In the following article The Sanger FASTQ file format for sequences with quality scores, and the Solexa/Illumina FASTQ variants. I found this table:
Range Offset Type Range Sanger standard 33–126 33 PHRED 0 to 93** Solexa/early Illumina 59–126 64 Solexa −5 to 62** Illumina 1.3+ 64–126 64 PHRED 0 to 62**
From the article (2010) it seemed that the consensus might be to use Illumina 1.3+ coding in the future. Then I came across this:
"Note that the latest Illumina CASAVA 1.8 pipeline (released June 2011), outputs in fastq-sanger rather than Illumina 1.3+. Thus Illumina 1.3+ and other Illumina scoring metrics are unlikely to be encountered if you are using Illumina sequencing data generated after July 2011" from this source
So, how is it? Can I rely on FASTQC to correctly display bases quality?
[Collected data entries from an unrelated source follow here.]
(** One turn of the loop keeps the variables in shape, never raises, and
    breaks only with a whole preamble. *)
Lemma scan_step_inv (st : scan_state) (c : byte) :
  scan_inv st ->
  exists (b : bool) (st' : scan_state),
    scan_step st c = Val (b, st')
    /\ (b = false -> scan_inv st')
    /\ (b = true -> exists report, preamble st' = expected_preamble report).
Proof.
  intros [->|(report & k & Hk & ->)].
  - unfold scan_step. cbn.
    destruct (Byte.eqb c xfd) eqn:E1; cbn.
    + destruct (Byte.eqb c xf4) eqn:E2; eexists _, _;
        (split; [reflexivity|]); (split; [intros _|discriminate]).
      * right. exists true, 1%nat. apply Byte.byte_dec_bl in E2. subst c.
        split; [lia|reflexivity].
      * right. exists false, 1%nat. apply Byte.byte_dec_bl in E1. subst c.
        split; [lia|reflexivity].
    + destruct (Byte.eqb c xf4) eqn:E2; cbn; eexists _, _;
        (split; [reflexivity|]); (split; [intros _|discriminate]).
      * right. exists true, 1%nat. apply Byte.byte_dec_bl in E2. subst c.
        split; [lia|reflexivity].
      * left. reflexivity.
  - scan_cases report k Hk; unfold scan_step; cbn;
      match goal with
      | |- context [Byte.eqb c ?x] =>
          destruct (Byte.eqb c x) eqn:E; cbn;
          [apply Byte.byte_dec_bl in E; subst c|];
          eexists _, _; (split; [reflexivity|]);
          split; intros Hb; try discriminate Hb
      end;
      try (left; reflexivity);
      try (exists true; reflexivity);
      try (exists false; reflexivity);
      match goal with
      | |- scan_inv (mk_scan ?n _ REPORTING_PREAMBLE) =>
          right; exists true, n; split; [lia|reflexivity]
      | |- scan_inv (mk_scan ?n _ COMMAND_PREAMBLE) =>
          right; exists false, n; split; [lia|reflexivity]
      end.
Qed.

Lemma scan_over_inv (noise : bytes) :
  forall st st', scan_inv st -> scan_over st noise = Some st' -> scan_inv st'.
Proof.
  induction noise as [|c noise IH]; intros st st' Hinv; cbn [scan_over].
  - intros [= <-]. exact Hinv.
  - destruct (scan_step_inv st c Hinv) as (b & st1 & -> & Hf & _).
    destruct b; [discriminate|]. apply IH. auto.
Qed.

Lemma scan_preamble_inv (evs : list (option byte)) :
  forall st, scan_inv st ->
    match scan_preamble st evs with
    | ScanDone pre _ => exists report, pre = expected_preamble report
    | ScanRaise _ _ => False
    | ScanHang => True
    end.
Proof.
  induction evs as [|[c|] evs IH]; intros st Hinv; cbn [scan_preamble].
  - exact I.
  - destruct (scan_step_inv st c Hinv) as (b & st1 & -> & Hf & Ht).
    destruct b; [apply Ht; reflexivity|apply IH; auto].
  - apply IH. exact Hinv.
Qed.

(** X11. With an open port [_read_any_message] raises nothing but the
    driver's own exception (the search for the preamble itself never
    raises), and every message it returns carries the command preamble or
    the reporting preamble and a postamble of four bytes. *)
Theorem read_any_message_outcomes (d : LD2410) (s : Serial.t) :
  serial d = Some s ->
  match _read_any_message d with
  | Ok (pre, _, post) _ =>
      (pre = COMMAND_PREAMBLE \/ pre = REPORTING_PREAMBLE)
      /\ List.length post = 4%nat
  | Raise e _ => exists msg, e = LD2410Exception msg
  | Hang => True
  end.
Proof.
  intros Hs. unfold _read_any_message, bind, find_preamble. rewrite Hs.
  pose proof (scan_preamble_inv (Serial.rx s) scan_start scan_inv_start) as Hscan.
  destruct (scan_preamble scan_start (Serial.rx s)) as [pre evs| |];
    [|contradiction|exact I].
  destruct Hscan as [report ->].
  destruct (read_frame_body_cases (expected_preamble report)
              (set_serial d (Some (Serial.set_rx s evs))) _ eq_refl)
    as [(m & d' & E)|(msg & d' & E)]; rewrite E; [|eauto].
  destruct (read_frame_body_inv _ (with_input d s evs) d'
              (Serial.set_rx s evs) m eq_refl E)
    as (lo & hi & payload & post & rest & -> & _ & _ & H4 & _).
  split; [destruct report; auto|exact H4].
Qed.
Based on what I read, I would say no, fastq format can use characters that do not allow to recognize between different quality formats. But there is no possibility to switch between different formats in this program, is it?
And second, I have old 454 data, how can I determine their encoding? I have tried to google what is common standard for 454 with not much success.
Hope that you guys here are much more experienced. How do you deal with different fastq formats? Please, share your experience. Thanks a lot!